• DIRECTIONS: The first line of the entries below, the line containing "apply bindM_out in H as [(w3", and every line between them should be repeated exactly, and nothing else.

- Opening Delimiter -

(** What a call of [Register] leaves: the database as it was, or with the account. *)
Lemma Register_effect s ctx cmd w w' x :
  Register s ctx cmd w = (w', x) ->
  w_db w' = w_db w \/
  exists u c e email, w_db w' = with_outbox (fun l => l ++ [e])
      (with_credentials (fun l => l ++ [c]) (with_users (fun l => l ++ [u]) (w_db w))) /\
    NewEmail (RegisterCommand.Email cmd) = Ok email /\ Users.email u = Email.value email /\
    Users.account_status u = UserStatusPendingVerification /\ Users.email_verified_at u = None /\
    Credentials.user_id c = Users.id u.
Proof.
  intros H. unfold Register in H.
  apply bindM_out in H as [(w1 & email & He & H)|(e & He & ->)]; unfold liftM in He; [|simplify_eq; by left].
  injection He as <- He.
  apply bindM_out in H as [(w2 & v & Hv & H)|(e & Hv & ->)]; unfold liftM in Hv; [|simplify_eq; by left].
  injection Hv as <- Hv.
  apply bindM_out in H as [(w3 & taken & Ht & H)|(e & Ht & ->)]; frame (w_db (R:=R)) Ht; [|by left].
  destruct taken; [unfold throwM in H; simplify_eq; by left|].
  apply bindM_out in H as [(w4 & hash & Hh & H)|(e & Hh & ->)]; frame (w_db (R:=R)) Hh; [|left; congruence].
  apply bindM_out in H as [(w5 & now & Hn & H)|(e & Hn & ->)]; frame (w_db (R:=R)) Hn; [|left; congruence].
  assert (Hold : w_db w5 = w_db w) by congruence. clear Ht Hh Hn.
  set (user := User.mk _ _ _ _ _ _ _ _ _ _ _ _ _) in H.
  assert (Hkeep : forall c, ExtractTx c = true -> keeps w_db (register_tx (R:=R) user hash now c)) by go_world.
  assert (Htx : exists y, WithinTransaction (txManager s) ctx (Some (register_tx user hash now)) w5 = (w', y)).
  { apply bindM_out in H as [(w6 & u' & Htx & H)|(e & Htx & ->)]; unfold retM in *; simplify_eq; eauto. }
  destruct Htx as [y [Heq|(w6 & a & Hr & Hw)]%WithinTransaction_outcome]; [left; congruence| |done].
  right. apply Register_tx_inv in Hr as (_ & r & cr & e & Hdb & H1 & H2 & H3 & H4 & H5 & _).
  rewrite Hw, cur_begun, Hold in Hdb. exists r, cr, e, email. by repeat split; try congruence.
Qed.

Lemma Register_committed s ctx cmd : preserves (committed (R:=R) (pinned None)) (Register s ctx cmd).
Proof.
  intros w [Ha _]. destruct (Register s ctx cmd w) as [w' x] eqn:H. split; [|done]. simpl.
  apply Register_effect in H as [->|(u & c & e & email & -> & He & Hem & Hst & Hv & Hc)]; [done|].
  apply NewEmail_again in He. apply accounts_register; try done. rewrite Hem, He. by destruct email.
Qed.

(** The device a login stores is one of the user. *)
Lemma upsert_device_owned s ctx cmd user now w w' d :
  ExtractTx ctx = false -> upsert_device s ctx cmd user now w = (w', Ok d) ->
  owned (w_db w') (User.ID user) (Device.ID d).
Proof.
  intros Hc. unfold upsert_device. intros H. step H w1 l Hl. step H w2 old0 He. step H w3 u Hu.
  unfold DeviceRepository.Upsert, DeviceRepository.queryUpsertDevice in H.
  apply QueryRow_dml in H as (t & sq & r & rest & Hf & Hs & _). cbv zeta in Hf.
  rewrite (cur_db_pool _ w') in Hf by done. simpl in Hf.
  destruct (where_ _ (user_devices (cur_db ctx w3))) as [|old l'] eqn:Ew;
    injection Hf as _ Hdb Hr _; rewrite <- Hdb; subst r; simpl in Hs;
    unfold DeviceRepository.scan_stored in Hs; simpl in Hs; simplify_eq; simpl.
  - eexists. split; [apply elem_of_app; right; by apply list_elem_of_singleton|]. done.
  - assert (Hold : old ∈ where_ (fun d => (Devices.user_id d =? User.ID user) &&
      String.eqb (Devices.fingerprint_hash d) (TrimSpace (LoginCommand.DeviceFingerprint cmd)))
      (user_devices (cur_db ctx w3))) by (rewrite Ew; left).
    apply elem_of_where in Hold as [Hin Hp]. assert (Hu' := Hp). apply andb_prop in Hu' as [Hu'%Z.eqb_eq _].
    eexists. split; [apply elem_of_update_where; exists old; rewrite Hp; split; [done|reflexivity]|]. done.
Qed.

Lemma session_Upsert_pinned ctx se uid did :
  Session.UserID se = uid -> Session.DeviceID se = did ->
  preserves (committed (R:=R) (pinned (Some (uid, did)))) (SessionRepository.Upsert ctx se).
Proof. intros <- <-. go_committed. Qed.
#[local] Hint Resolve session_Upsert_pinned : go.

Lemma Login_committed s ctx cmd : preserves (committed (R:=R) (pinned None)) (Login s ctx cmd).
Proof.
  destruct (ExtractTx ctx) eqn:Hc.
  { assert (Hk : keeps w_db (Login (R:=R) s ctx cmd)) by go_world.
    intros w Hw. unfold committed, pinned in *. by rewrite Hk. }
  unfold Login. apply preserves_bind; [go_committed|]. intros user.
  apply preserves_bind; [go_committed|]. intros now w Hw. unfold bindM at 1.
  assert (Hp : preserves (committed (R:=R) (pinned None)) (upsert_device s ctx cmd user now)) by go_committed.
  specialize (Hp w Hw). destruct (upsert_device s ctx cmd user now w) as [w1 [d|e]] eqn:Hd; [|done].
  apply upsert_device_owned in Hd; [|done]. destruct Hp as [Ha _]. simpl in Ha.
  assert (H1 : committed (pinned (Some (User.ID user, Device.ID d))) w1) by done.
  revert w1 H1 Hd Ha. cbv zeta.
  lazymatch goal with |- forall w1, _ -> _ -> _ -> committed _ (?m w1).1 =>
    assert (Hm : preserves (committed (R:=R) (pinned (Some (User.ID user, Device.ID d)))) m) by go_committed
  end.
  intros w1 H1 _ _. by destruct (Hm w1 H1) as [Ha _].
Qed.

Lemma run_task_committed n : preserves (committed (R:=R) (pinned None)) (run_task n).
Proof.
  intros w Hw. unfold run_task. destruct (w_tasks w !! n) as [[h se ttl]|]; [|done].
  cbv zeta. set (w1 := set_tasks _ w). assert (H1 : committed (pinned None) w1) by done.
  assert (Hp : preserves (committed (R:=R) (pinned None)) (StoreSession h se ttl)) by go_committed. apply (Hp w1 H1).
Qed.
#[local] Hint Resolve run_task_committed : go.

Lemma service_call_accounts s A m : service_call s A m -> preserves (committed (R:=R) (pinned None)) m.
Proof.
  destruct 1; [apply Register_committed|apply Login_committed|go_committed..].
Qed.

Lemma service_reach_accounts s w w' : service_reach s w w' -> accounts (w_db w) -> accounts (w_db w').
Proof.
  induction 1 as [|A m w w1 w2 x Hc Hm _ IH]; [done|]. intros Hw. apply IH.
  assert (Hp := service_call_accounts s A m Hc w (conj Hw I)). rewrite Hm in Hp. by destruct Hp.
Qed.

(** C10: Accounts stay complete. Through every sequence of service calls and
    background tasks, failing ones, lost commit replies and any driver faults
    included: every stored account has a credentials row, its address is a normal
    form that [NewEmail] reads back as itself, and it is pending exactly while the
    address is not verified; and every session belongs to a device of its own user.
    None of this is a constraint of the schema. *)
Theorem accounts_complete s w w' :
  service_reach s w w' -> accounts (w_db w) -> accounts (w_db w').
Proof. apply service_reach_accounts. Qed.
End Services.

(** ** The reads of the repositories *)

(** The entity a stored row is mapped to. *)
Definition user_entity (r : Users.row) : User.t :=
  User.mk (Users.id r) (Email.mk (Users.email r)) (Users.full_name r) (Users.phone r)
    (Users.user_type r) (Users.account_status r) (Users.email_verified_at r) None None None 0
    (Users.created_at r) (Users.updated_at r).
Definition session_entity (r : Sessions.row) : Session.t := mapSessionRowToEntity (session_of r).
Definition device_entity (r : Devices.row) : Device.t := mapDeviceRowToEntity (device_of r).
Definition address_entity (r : Addresses.row) : Address.t := mapAddressRowToEntity (address_of r).
Definition credential_entity (r : Credentials.row) : Credential.t :=
  mapCredentialRowToEntity (credential_of r).
(** [GetByDeviceID] reads nine of the columns. *)
Definition short_session (r : Sessions.row) : Session.t :=
  Session.mk (Sessions.id r) (Sessions.user_id r) (Sessions.refresh_token_hash r) (Sessions.device_id r)
    (Sessions.session_status r) (Sessions.expires_at r) (Sessions.ip_address r)
    (default "" (Sessions.user_agent r)) (Sessions.last_seen_at r) None None zero_time zero_time.

(** The first row, or the error for none. *)
Definition first_or {A B} (e : error) (f : A -> B) (l : list A) : result B :=
  match l with [] => Err e | r :: _ => Ok (f r) end.

Section Reads.
Context {E : Env} {R : Type} {U : Unicode} {MP : MailParser}.
Implicit Type w : World R.

Lemma row_read {T A B} ctx (tbl : DB -> list T) rows col cols (scan : list sqlval -> result A)
    (f : T -> A) nf (g : A -> result B) (h : T -> B) w :
  ExtractTx ctx = false ->
  (forall r, r ∈ rows (tbl (w_db w)) -> scan (map (col r) cols) = Ok (f r) /\ g (f r) = Ok (h r)) ->
  (let! row := or_not_found nf (QueryRow ctx (select (fun db => pick col cols (rows (tbl db)))) scan) in
   liftM (g row)) w = (tick_pg w, answer w (first_or nf h (rows (tbl (w_db w))))).
Proof.
  intros Hc Hs. unfold bindM at 1.
  erewrite or_not_found_answer;
    [|apply (QueryRow_pool ctx tbl rows _ _ _ f); [done|]; intros r Hr; by apply Hs].
  unfold answer. destruct (pg_fault (w_pg w)) as [[b e]|]; [done|].
  destruct (rows (tbl (w_db w))) as [|r l] eqn:El; simpl; [done|].
  unfold liftM. by rewrite (proj2 (Hs r ltac:(left))).
Qed.

Lemma user_entity_of db r :
  accounts db -> r ∈ users db -> mapUserRowToEntity (user_of r) = Ok (user_entity r).
Proof. intros [Ha _] Hr. destruct (Ha r Hr) as [He _]. unfold mapUserRowToEntity. simpl. by rewrite He. Qed.

(** The readers of users and credentials. *)
Lemma user_reads ctx w :
  scannable (w_db w) -> accounts (w_db w) -> ExtractTx ctx = false ->
  (forall uid, UserRepository.GetByID ctx uid w = (tick_pg w, answer w
     (first_or ErrUserNotFound user_entity (where_ (fun u => Users.id u =? uid) (users (w_db w)))))) /\
  (forall e, UserRepository.GetByEmail ctx e w = (tick_pg w, answer w
     (first_or ErrUserNotFound user_entity
        (where_ (fun u => String.eqb (Users.email u) (Email.value e)) (users (w_db w)))))) /\
  (forall e, UserRepository.ExistsByEmail ctx e w = (tick_pg w, answer w
     (Ok (existsb (fun u => String.eqb (Users.email u) (Email.value e)) (users (w_db w)))))) /\
  (forall uid, CredentialRepository.GetByUserID ctx uid w = (tick_pg w, answer w
     (first_or ErrCredentialNotFound credential_entity
        (where_ (fun c => Credentials.user_id c =? uid) (user_credentials (w_db w)))))).
Proof.
  intros (Hu & _) Ha Hc. split; [|split; [|split]].
  - intros uid. apply (row_read ctx users (where_ _) _ _ _ user_of); [done|].
    intros r [Hr _]%elem_of_where. split; [by apply Hu|by eapply user_entity_of].
  - intros e. apply (row_read ctx users (where_ _) _ _ _ user_of); [done|].
    intros r [Hr _]%elem_of_where. split; [by apply Hu|by eapply user_entity_of].
  - intros e. unfold UserRepository.ExistsByEmail, UserRepository.queryCheckExistEmail, QueryRow.
    unfold bindM. rewrite run_select_pool by done. unfold answer.
    by destruct (pg_fault (w_pg w)) as [[]|].
  - intros uid. apply (row_read ctx user_credentials (where_ _) _ _ _ credential_of _
      (fun x => Ok (mapCredentialRowToEntity x))); [done|].
    intros r _. split; [apply scanCredential_column|done].
Qed.
Lemma update_device_ok p f :
  (forall d, d ∈ user_devices db -> p d = true -> device_row_ok (f d) = true) ->
  (forall d, Devices.id (f d) = Devices.id d /\ Devices.user_id (f d) = Devices.user_id d /\
             Devices.fingerprint_hash (f d) = Devices.fingerprint_hash d) ->
  consistent (with_devices (update_where p f) db).
Proof.
  intros Hf Hk. apply (accept_devices db Hc (update_where p f (user_devices db))).
  - intros r Hr. pattern r. eapply elem_of_update_cases; [done| |].
    + intros y Hy Hp. split; [by apply Hf|]. destruct (Hk y) as (_ & -> & _). by apply device_user.
    + intros y Hy. split; [by apply (device_rows_ok db)|by apply device_user].
  - rewrite fmap_update; [done|]. intros x. apply Hk.
  - rewrite fmap_update; [by apply unique_device_id|]. intros x. apply Hk.
  - rewrite fmap_update; [by apply unique_fingerprint|]. intros x. by destruct (Hk x) as (_ & -> & ->).
Qed.

Lemma insert_session_ok s :
  session_row_ok s = true -> user_exists db (Sessions.user_id s) = true ->
  device_exists db (Sessions.device_id s) = true ->
  (forall r, r ∈ user_sessions db -> Sessions.id r <> Sessions.id s) ->
  (forall r, r ∈ user_sessions db -> Sessions.refresh_token_hash r <> Sessions.refresh_token_hash s) ->
  (forall r, r ∈ user_sessions db -> (Sessions.user_id r, Sessions.device_id r) <>
                                     (Sessions.user_id s, Sessions.device_id s)) ->
  consistent (with_sessions (fun l => l ++ [s]) db).
Proof.
  intros Hs Hu Hd Hid Hh Hk. apply (accept_sessions db Hc (user_sessions db ++ [s])).
  - intros r Hr. pattern r. eapply elem_of_insert_cases; [done|done|]. intros y Hy.
    split; [by apply (session_rows_ok db)|]. split; [by apply session_user|by apply session_device].
  - apply nodup_insert; [by apply unique_session_id|done].
  - apply nodup_insert; [by apply unique_refresh_hash|done].
  - apply nodup_insert; [by apply unique_session_device|done].
Qed.

(** One session gets a new hash. *)
Lemma update_session_ok p f h :
  (forall s, s ∈ user_sessions db -> p s = true -> session_row_ok (f s) = true) ->
  (forall s, Sessions.id (f s) = Sessions.id s /\ Sessions.user_id (f s) = Sessions.user_id s /\
             Sessions.device_id (f s) = Sessions.device_id s /\ Sessions.refresh_token_hash (f s) = h) ->
  (length (where_ p (user_sessions db)) <= 1)%nat ->
  (forall r, r ∈ user_sessions db -> Sessions.refresh_token_hash r <> h) ->
  consistent (with_sessions (update_where p f) db).
Proof.
  intros Hf Hk H1 Hh. apply (accept_sessions db Hc (update_where p f (user_sessions db))).
  - intros r Hr. pattern r. eapply elem_of_update_cases; [done| |].
    + intros y Hy Hp. split; [by apply Hf|]. destruct (Hk y) as (_ & -> & -> & _).
      split; [by apply session_user|by apply session_device].
    + intros y Hy. split; [by apply (session_rows_ok db)|].
      split; [by apply session_user|by apply session_device].
  - rewrite fmap_update; [by apply unique_session_id|]. intros x. apply Hk.
  - eapply nodup_update; [by apply unique_refresh_hash|intros x; apply Hk|by intros; apply Hh|done].
  - rewrite fmap_update; [by apply unique_session_device|]. intros x. by destruct (Hk x) as (_ & -> & -> & _).
Qed.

- Closing Delimiter -

• SOLUTION TO THIS PROBLEM:
(** What a call of [Register] leaves: the database as it was, or with the account. *)
Lemma Register_effect s ctx cmd w w' x :
  Register s ctx cmd w = (w', x) ->
  w_db w' = w_db w \/
  exists u c e email, w_db w' = with_outbox (fun l => l ++ [e])
      (with_credentials (fun l => l ++ [c]) (with_users (fun l => l ++ [u]) (w_db w))) /\
    NewEmail (RegisterCommand.Email cmd) = Ok email /\ Users.email u = Email.value email /\
    Users.account_status u = UserStatusPendingVerification /\ Users.email_verified_at u = None /\
    Credentials.user_id c = Users.id u.
Proof.
  intros H. unfold Register in H.
  apply bindM_out in H as [(w1 & email & He & H)|(e & He & ->)]; unfold liftM in He; [|simplify_eq; by left].
  injection He as <- He.
  apply bindM_out in H as [(w2 & v & Hv & H)|(e & Hv & ->)]; unfold liftM in Hv; [|simplify_eq; by left].
  injection Hv as <- Hv.
  apply bindM_out in H as [(w3 & taken & Ht & H)|(e & Ht & ->)]; frame (w_db (R:=R)) Ht; [|by left].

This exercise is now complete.